■ DATA EXCERPTS ■
(* ===== verification/PlacementProps.v ===== *)
(** * What the working placement guarantees

The properties of the component, each with a witness on the clusters of
[Fixtures]. *)
From S2P Require Import Prelude Float64 Model Cluster Fixtures WorkingPlacement PlacementFacts IndexFacts FeasibilityFacts CapacityFacts.

Definition shop_placement : Placement.t := Placement.NewPlacement shop.

Lemma shop_placement_coherent : coherent shop_placement.
Proof. apply new_coherent. by vm_compute. Qed.

(** C16: the spread index changes no answer.  Whatever questions and updates are
put to a placement in whatever order, memoised counts that are filled by
queries and adjusted by [Place] and [Remove] give the verdicts, reasons and
candidate lists that recounting the cluster for every question gives. *)
Theorem index_changes_no_answer snap ceiling ops :
  wf_snapshot snap = true → forallb op_ok ops = true →
  answers ops (Placement.NewPlacementCeiling snap ceiling) =
  answers ops (Core.NewPlacementCeiling snap ceiling).
Proof.
  intros Hw Hops.
  change (Core.NewPlacementCeiling snap ceiling)
    with (to_core (Placement.NewPlacementCeiling snap ceiling)).
  apply answers_core; [| |done].
  - by apply new_coherent.
  - exact (new_valid (P:=Core.t) snap ceiling Hw).
Qed.

Definition shop_ops : list op :=
  [AskCanPlace (web "w1" "a") "b"; DoRemove (web "w1" "a"); DoPlace (web "w1" "a") "c";
   DoClone; AskCandidates (web "w2" "b"); AskCanPlace (web "w3" "") "a"].

Lemma index_changes_no_answer_witness :
  answers shop_ops (Placement.NewPlacementCeiling shop F64.zero) =
    answers shop_ops (Core.NewPlacementCeiling shop F64.zero) ∧
  map (λ a, match a with inl v => Some v.1 | inr _ => None end)
    (answers shop_ops (Placement.NewPlacementCeiling shop F64.zero)) =
    [Some false; None; Some true].
Proof.
  split; [|by vm_compute].
  apply (index_changes_no_answer shop F64.zero shop_ops); by vm_compute.
Defined.

(** C17: [CanPlace] accepts exactly the feasible placements: the node exists, is
neither cordoned nor unready, its taints are tolerated, the node selector and
the required node affinity hold, the requests fit the free capacity, no
anti-affinity term meets a matching pod in its topology domain, every affinity
term does, and every hard spread constraint keeps the target domain within
[maxSkew] of every domain, the pod itself not counted where it leaves. *)
Theorem canplace_iff_feasible p pod n :
  coherent p → few_pods (Placement.core p) → wf_pod pod = true →
  (Placement.CanPlace pod n p).1.1 = true ↔ feasible (Placement.core p) pod n.
Proof.
  intros Hc Hf Hw. rewrite (proj1 (canplace_correct pod n p Hc Hw)). unfold feasible.
  destruct (Core.nodes (Placement.core p) !! n) as [ns|] eqn:Hn.
  - rewrite (canplace_feasible_on _ _ _ ns) by (done || apply Hc). split; [by exists ns|].
    by intros (? & [= <-] & ?).
  - unfold Core.CanPlace. rewrite Hn. split; [done|]. by intros (? & ? & _).
Qed.

Lemma canplace_iff_feasible_witness :
  feasible (Placement.core shop_placement) (web "w1" "a") "c" ↔
  (Placement.CanPlace (web "w1" "a") "c" shop_placement).1.1 = true.
Proof.
  symmetry. apply (canplace_iff_feasible shop_placement (web "w1" "a") "c").
  - apply shop_placement_coherent.
  - by vm_compute.
  - by vm_compute.
Defined.

(** Capacity is never oversold.  On a cluster whose nodes start within the
packing ceiling, after any number of relocations each of which [CanPlace]
accepted, the requests (and the pod count) on every node still add up to at
most its capacity under the ceiling, and its free capacity is the exact
remainder. *)
Theorem capacity_never_exceeded snap ceiling p n ns f :
  wf_snapshot snap = true → within snap ceiling →
  rtc move (Core.NewPlacementCeiling snap ceiling) p →
  Core.nodes p !! n = Some ns → f ∈ dims →
  total f (NodeState.occupants ns) <= f (basis_of snap ceiling n) ∧
  f (NodeState.free ns) = f (basis_of snap ceiling n) - total f (NodeState.occupants ns).
Proof.
  intros Hw Hin Hr Hn Hf.
  assert (Hb : balanced_at (basis_of snap ceiling) p).
  { eapply moves_balanced; [intros m; by apply basis_sane|by apply new_balanced|done]. }
  destruct (Hb n ns Hn) as [_ H]. specialize (H f Hf). lia.
Qed.

Lemma shop_within : within shop F64.zero.
Proof. apply within_b_sound. by vm_compute. Qed.

Definition shop_core : Core.t := Core.NewPlacementCeiling shop F64.zero.

Definition shop_moved : Core.t :=
  Core.Place (db "d1" "c") "a" (Core.Remove (db "d1" "c") shop_core).

Lemma shop_move : rtc move shop_core shop_moved.
Proof. apply rtc_once. by eapply move_pod; vm_compute. Qed.

Lemma capacity_never_exceeded_witness :
  total Resources.MilliCPU (Core.Occupants shop_moved "a") <= 4000 ∧
  Resources.MilliCPU (Core.Free shop_moved "a") = 2500.
Proof.
  assert (H : ∃ ns, Core.nodes shop_moved !! "a" = Some ns) by (by eexists; vm_compute).
  destruct H as [ns Hns].
  destruct (capacity_never_exceeded shop F64.zero shop_moved "a" ns Resources.MilliCPU) as [H1 H2].
  - by vm_compute.
  - apply shop_within.
  - apply shop_move.
  - exact Hns.
  - unfold dims. by left.
  - unfold Core.Occupants, Core.Free. rewrite Hns. split; [exact H1|].
    rewrite H2. vm_compute in Hns. injection Hns as <-. by vm_compute.
Defined.

(** [Remove] undoes [Place].  Placing a pod where it fits, on a node with no
occupant of the same name, and removing it again restores the node, its free
capacity and its occupants, without residue in any other node; afterwards every
question gets the answer it got before. *)
Theorem place_remove_roundtrip p pod n ns :
  coherent p → wf_pod pod = true → sane_pod pod →
  Core.nodes (Placement.core p) !! n = Some ns → sane (NodeState.free ns) →
  Resources.Fits (footprint pod) (NodeState.free ns) = true →
  (∀ o, o ∈ NodeState.occupants ns → sameKey o pod = false) →
  let q := Placement.Remove (Pod.set_NodeName n pod) (Placement.Place pod n p) in
  Placement.core q = Placement.core p ∧
  ∀ other m, wf_pod other = true →
    (Placement.CanPlace other m q).1 = (Placement.CanPlace other m p).1.
Proof.
  intros Hc Hw Hs Hn Hfree Hfit Hkeys q.
  assert (Hq : Placement.core q = Placement.core p).
  { unfold q. rewrite remove_core_eq, place_core_eq.
    by apply place_remove_core with ns. }
  split; [done|]. intros other m Ho.
  assert (Hcq : coherent q) by (apply remove_coherent; by apply place_coherent).
  destruct (canplace_correct other m q Hcq Ho) as [-> _].
  destruct (canplace_correct other m p Hc Ho) as [-> _]. by rewrite Hq.
Qed.

Lemma place_remove_roundtrip_witness :
  Placement.core (Placement.Remove (Pod.set_NodeName "a" (db "d3" ""))
    (Placement.Place (db "d3" "") "a" shop_placement)) = shop_core.
Proof.
  assert (H : ∃ ns, Core.nodes (Placement.core shop_placement) !! "a" = Some ns ∧
    sane_b (NodeState.free ns) = true ∧
    Resources.Fits (footprint (db "d3" "")) (NodeState.free ns) = true ∧
    forallb (λ o, negb (sameKey o (db "d3" ""))) (NodeState.occupants ns) = true)
    by (eexists; split; [vm_compute; reflexivity|vm_compute; auto]).
  destruct H as (ns & H1 & H2 & H3 & H4).
  apply (place_remove_roundtrip shop_placement (db "d3" "") "a" ns).
  - apply shop_placement_coherent.
  - by vm_compute.
  - apply sane_b_sound. by vm_compute.
  - exact H1.
  - by apply sane_b_sound.
  - exact H3.
  - intros o Ho. rewrite forallb_elem in H4. by apply negb_true_iff, H4.
Defined.

(** The key of the spread index is faithful: two selectors in the syntax
Kubernetes accepts that share a fingerprint match the same pods, so one entry
can answer for both; in particular reordering the values of a requirement, the
requirements of a selector or the insertion of its labels changes nothing. *)
Theorem fingerprint_identifies_selectors s1 s2 labels :
  wf_selector s1 = true → wf_selector s2 = true →
  selectorFingerprint s1 = selectorFingerprint s2 →
  LabelSelector.Matches s1 labels = LabelSelector.Matches s2 labels.
Proof. apply fingerprint_faithful. Qed.

Definition in_tiers (l : list string) : option LabelSelector.t :=
  Some (LabelSelector.mk (<["app" := "web"]> ∅) [SelectorRequirement.mk "tier" SelectorOpIn l]).

Lemma fingerprint_identifies_selectors_witness :
  LabelSelector.Matches (in_tiers ["x"; "y"]) (<["app" := "web"]> (<["tier" := "y"]> ∅)) =
  LabelSelector.Matches (in_tiers ["y"; "x"]) (<["app" := "web"]> (<["tier" := "y"]> ∅)).
Proof. apply fingerprint_identifies_selectors; by vm_compute. Defined.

■ TASK TO CARRY OUT ■
Lines above that contain the string "zero" make up the answer.

■ EXPECTED OUTPUT ■
  answers shop_ops (Placement.NewPlacementCeiling shop F64.zero) =
    answers shop_ops (Core.NewPlacementCeiling shop F64.zero) ∧
    (answers shop_ops (Placement.NewPlacementCeiling shop F64.zero)) =
  apply (index_changes_no_answer shop F64.zero shop_ops); by vm_compute.
Lemma shop_within : within shop F64.zero.
Definition shop_core : Core.t := Core.NewPlacementCeiling shop F64.zero.
  destruct (capacity_never_exceeded shop F64.zero shop_moved "a" ns Resources.MilliCPU) as [H1 H2].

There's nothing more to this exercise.